Outwardly I was cold, guarded, polite, dutiful—above all, dutiful. Duty is a wonderful time-filler; it makes you feel useful, it makes you like yourself; it keeps unpleasant thoughts at bay. I remembered my grandmother, when she came home from the hospital after her operation: how she got out her yarns and started embroidering pillows and Christmas tree ornaments, even though Christmas was almost a year away. “In case I’m not feeling all that good, later,” she had said. And she had been right to do her Christmas embroidery early.

I studied. I went for bike rides around the development with Jem. I helped Jem with his reading and his lettering. I set the table. Loaded the dishwasher. Ran Aunt Mona’s vacuum cleaner over the seafoam-green rug, first carefully lifting all the plastic strips. I heard them muttering about me and my “shock.” Aunt Mona, entering into the spirit of my dutifulness, suggested we do a “fall cleaning.” One Saturday afternoon, we took down curtains, ran them in loads through the washer, dried them on “Fluff,” then ironed them in relays and hung them again. “You know,” I said, “I’ve been thinking. I really would like to paint my room. I mean, I like the color you painted it for me last spring, but now I’d kind of like a change.” Aunt Mona was beside herself with enthusiasm; her earrings quivered ecstatically as we discussed possible colors.

How easy it was to deceive people.

But at moments when my guard was down, just before falling asleep, for instance, I would see pictures. Sometimes I felt she was sending these pictures to me. I saw her eating supper alone in that gloomy kitchen; saw her dusting his room, stopping to look at certain photographs; saw her deciding not to dust “the office” yet; saw her sitting on the old chintz sofa, her feet up, looking out the window at the mountains and the tower. Staring at the piano, with its keys covered; remembering certain music. I would feel a surge of pity, and be glad I could feel it. Wouldn’t I be a monster if I couldn’t?

But the great fascination with her was gone. Evaporated. And with it, the “love” I had believed would last forever. I could
remember
feeling it, but that was in the past. It was as though she had died, too. (“You see, she had
stopped being
the person I knew. She had become another woman.”) She had said that about her mother, the way she had felt about her mother after spying on her in the hut. I was aware, even then, at fourteen, of the ironies and parallels between Ursula’s trauma and mine. I had repeated her history; I had visited upon the adult Ursula her own childish betrayal. Yet I also felt betrayed. I felt … somehow … 
used
by Ursula, made to perform by her as the catalyst-figure in her tragedy. She had led me on with her charms; she had sown her seeds of suggestion; she had done everything but give me cues! She had been a witch, I decided, able to make me perform in her story, robbing me of the chance to be the heroine of my own story. But I was no longer bewitched. I felt sorrow and guilt about Julian, but, I convinced myself, it would have happened sooner or later, probably. I remembered how he had been talking, the night of his death. And hadn’t she told me how he had wanted to die after Karl had gone out of his life? I did, truly, feel pity for her, for the wasted existence she was now doomed to, in that house filled with its terrible history. (With the romantic blindness of the young, it never occurred to me that she could leave the house, go somewhere else and start over. Something in me didn’t even want it.) But the pity I felt for her left me free. I was glad not to be obsessed by her anymore. Glad not to be always wondering what she was doing, wondering if I felt “too much” for her: I felt like someone who had come in close contact with a fatal illness and survived—though others had not been so lucky. I hoped to get on with my own life, even if there were not many exciting prospects in this village. I frankly hoped to avoid meeting her.

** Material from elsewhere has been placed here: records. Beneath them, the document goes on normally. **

(** C4.  With a loaded dictionary and base items that have positions, the
    finder looks up exactly the windows of [bounded_windows], in order, and
    returns the items of these lookups.  Every window it looks up has at
    least one of the three length measures within its bound: the number of
    items at most [max_mecab_decomp_len], or the summed base-form length at
    most [max_text_form_len], or the summed first-surface-form length at
    most [max_text_form_len].  For every start [i], the windows looked up
    are [B[i..=j]] for [j = i + 1, ..., i + k], and when a longer window is
    left, [B[i..=i + k + 1]] has all three measures over their bounds: the
    inner loop stopped at the first window that fails. *)
Theorem meta_finder_looks_up_windows_within_bound
    jm em dm max_text max_decomp bs
    (Hloaded : loaded jm em dm max_text max_decomp)
    (Hpos : Forall has_position bs) :
  looked_up_windows jm bs = Ok (bounded_windows max_text max_decomp bs)
  /\ _find_meta_lexical_items jm bs
     = Ok (flat_map (meta_items_of jm)
             (bounded_windows max_text max_decomp bs))
  /\ Forall (fun w =>
               _lookup_meta_lexical_item jm w = Ok (meta_items_of jm w)
               /\ some_measure_within max_text max_decomp w)
            (bounded_windows max_text max_decomp bs)
  /\ forall i, i < length bs ->
       exists k,
         windows_from max_text max_decomp bs i
         = map (fun j => slice bs i (j + 1)) (seq (i + 1) k)
         /\ i + 1 + k <= length bs
         /\ (i + 1 + k < length bs ->
             ~ some_measure_within max_text max_decomp
                 (slice bs i (i + 1 + k + 1))).
Proof.
  pose proof (within_slices jm em dm max_text max_decomp bs Hloaded Hpos)
    as Hwithin.
  split; [|split; [|split]].
  - unfold looked_up_windows.
    rewrite (outer_while_spec jm _ bs (within_bound max_text max_decomp)
               (fun w => [w]) Hwithin).
    + cbn [app]. rewrite Nat.sub_0_r. unfold bounded_windows.
      f_equal. apply flat_map_ext; intros i.
      rewrite flat_map_singleton. reflexivity.
    + intros i j Hij _.
      rewrite (lookup_meta_window_Ok jm em dm max_text max_decomp bs i j)
        by assumption.
      reflexivity.
    + lia.
  - apply (find_meta_lexical_items_run jm em dm); assumption.
  - apply Forall_forall; intros w Hw.
    apply bounded_windows_In in Hw. destruct Hw as (i & j & Hij & -> & Hw).
    split.
    + apply (lookup_meta_window_Ok jm em dm max_text max_decomp);
        assumption.
    + apply within_bound_spec; exact Hw.
  - intros i Hi. unfold windows_from.
    destruct (take_while_seq
                (fun j => within_bound max_text max_decomp
                            (slice bs i (j + 1)))
                (i + 1) (length bs - (i + 1))) as (k & Hk & Hle & Hstop).
    exists k. rewrite Hk. repeat split; [lia|].
    intros Hlt Hsome. apply within_bound_spec in Hsome.
    rewrite Hstop in Hsome; [discriminate|lia].
Qed.
Lemma step_inOrder (target : list string) (s : state) (e : event) :
  inOrder target s -> e ≠ Cleanup -> inOrder target (step s e).
Proof.
  intros Hinv He. destruct s as [ph loaded n c]. destruct Hinv as [Hc Hph].
  cbn [cancelled at_ loadedRef] in *. subst c.
  destruct e as [| o | |]; cbn [step at_ cancelled loadedRef rerenders].
  - destruct ph as [urls | url rest |]; try (split; [ reflexivity | exact Hph ]).
    destruct Hph as [-> Htarget]. apply loopHead_inOrder. exact Htarget.
  - destruct ph as [urls | url rest |]; try (split; [ reflexivity | exact Hph ]).
    destruct Hph as [Hfresh Htarget].
    assert (Hafter : afterAwait (State (Awaiting url rest) loaded n false) url rest
                     = State (loopHead false (loaded ++ [url]) rest)
                             (loaded ++ [url]) (S n) false).
    { unfold afterAwait. cbn [cancelled loadedRef rerenders].
      rewrite add_fresh by exact Hfresh. reflexivity. }
    destruct o; rewrite Hafter; apply loopHead_inOrder;
      rewrite <- app_assoc; exact Htarget.
  - split; [ reflexivity | exact Hph ].
  - contradiction He; reflexivity.
Qed.

Lemma exec_inOrder (target : list string) (evs : list event) (s : state) :
  inOrder target s -> Cleanup ∉ evs -> inOrder target (exec s evs).
Proof.
  revert s. induction evs as [| e evs IH]; intros s Hinv Hno; [ exact Hinv | ].
  cbn [exec fold_left]. apply IH.
  - apply step_inOrder; [ exact Hinv | ].
    intros ->. apply Hno. left.
  - intros Hin. apply Hno. right. exact Hin.
Qed.

Lemma inOrder_prefix (target : list string) (s : state) :
  inOrder target s -> loadedRef s `prefix_of` target.
Proof.
  intros [_ Hph]. destruct (at_ s) as [urls | url rest |].
  - destruct Hph as [-> _]. apply prefix_nil.
  - destruct Hph as [_ <-]. apply prefix_app_r. reflexivity.
  - rewrite Hph. reflexivity.
Qed.

Lemma init_inOrder (urls : list string) :
  inOrder (firstOccurrences [] urls) (init urls).
Proof. split; [ reflexivity | ]. split; reflexivity. Qed.

(** C6: with [url1] failing to decode and [url2] succeeding, the run returns
    with both urls answered as loaded (and registered in that order when they
    are two distinct non-empty urls).  For every list of urls, a run that is
    not torn down ends with the registry holding exactly the first
    occurrences of the non-empty urls in input order, whatever the latency
    and the result of each decode; at every moment of such a run the
    registry is a prefix of that list, one url being in flight at a time. *)
Theorem preload_registers_in_input_order :
  (forall (url1 url2 : string) (delay : nat) (d1 d2 : decode),
      result d1 = Rejected -> result d2 = Resolved ->
      at_ (exec (init [url1; url2]) (schedule delay [d1; d2])) = Returned
      /\ isLoaded (loadedRef (exec (init [url1; url2]) (schedule delay [d1; d2])))
                  (Some url1) = true
      /\ isLoaded (loadedRef (exec (init [url1; url2]) (schedule delay [d1; d2])))
                  (Some url2) = true
      /\ (url1 ≠ "" -> url2 ≠ "" -> url1 ≠ url2 ->
          loadedRef (exec (init [url1; url2]) (schedule delay [d1; d2]))
          = [url1; url2]))
  /\ (forall (urls : list string) (delay : nat) (ds : list decode),
        (length urls <= length ds)%nat ->
        exec (init urls) (schedule delay ds)
        = State Returned (firstOccurrences [] urls)
                (length (firstOccurrences [] urls)) false)
  /\ (forall (urls : list string) (evs : list event),
        Cleanup ∉ evs ->
        loadedRef (exec (init urls) evs) `prefix_of` firstOccurrences [] urls)
  /\ (forall (urls : list string),
        NoDup (firstOccurrences [] urls)
        /\ sublist (firstOccurrences [] urls) urls
        /\ forall u : string,
             u ∈ firstOccurrences [] urls <-> u ∈ urls /\ u ≠ "").
Proof.
  split.
  { intros url1 url2 delay d1 d2 _ _.
    rewrite exec_schedule by reflexivity. cbn [at_ loadedRef].
    assert (Hall : forall u : string,
               u ∈ [url1; url2] ->
               isLoaded (firstOccurrences [] [url1; url2]) (Some u) = true).
    { intros u Hu. unfold isLoaded. destruct (falsy u) eqn:Hf; [ reflexivity | ].
      apply has_true, elem_of_firstOccurrences.
      apply falsy_false in Hf.
      split; [ exact Hu | split; [ exact Hf | apply not_elem_of_nil ] ]. }
    split; [ reflexivity | ].
    split; [ apply Hall; left | ].
    split; [ apply Hall; right; left | ].
    intros Hne1 Hne2 Hneq. cbn [firstOccurrences].
    apply falsy_false in Hne1, Hne2.
    assert (Hh1 : has [] url1 = false) by (apply has_false, not_elem_of_nil).
    assert (Hh2 : has ([] ++ [url1]) url2 = false).
    { apply has_false. cbn [app]. rewrite list_elem_of_singleton. congruence. }
    rewrite Hne1, Hh1. cbn [orb]. rewrite Hne2, Hh2. reflexivity. }
  split; [ apply exec_schedule | ].
  split.
  { intros urls evs Hno. apply inOrder_prefix, exec_inOrder;
      [ apply init_inOrder | exact Hno ]. }
  intros urls.
  split; [ apply NoDup_firstOccurrences | ].
  split; [ apply sublist_firstOccurrences | ].
  intros u. rewrite elem_of_firstOccurrences.
  pose proof (not_elem_of_nil u). tauto.
Qed.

Aunt Mona and I became buddies. She would join me in the living room, put her feet up, and watch her programs, the sound turned low, while I did my homework.

“You don’t have to keep it that low,” I said one evening.

“I don’t want to disturb your concentration.”

“You won’t. I don’t mind the sound.”

“Well, if you’re sure, maybe I will turn it up just a little.”

We drifted into a pattern. I would do some homework, watch the programs at the same time, and then we would talk during the commercials. My homework wasn’t very demanding. I envied Joan Dibble her small private school in Kingston They were studying the Etruscans, a mysterious, artistic race of people in Italy who never got anywhere; but Joan said her teacher was going to prove they were better than the Romans. That kind of learning seemed more interesting than Checks and Balances, which I had already learned about last year in Fredericksburg.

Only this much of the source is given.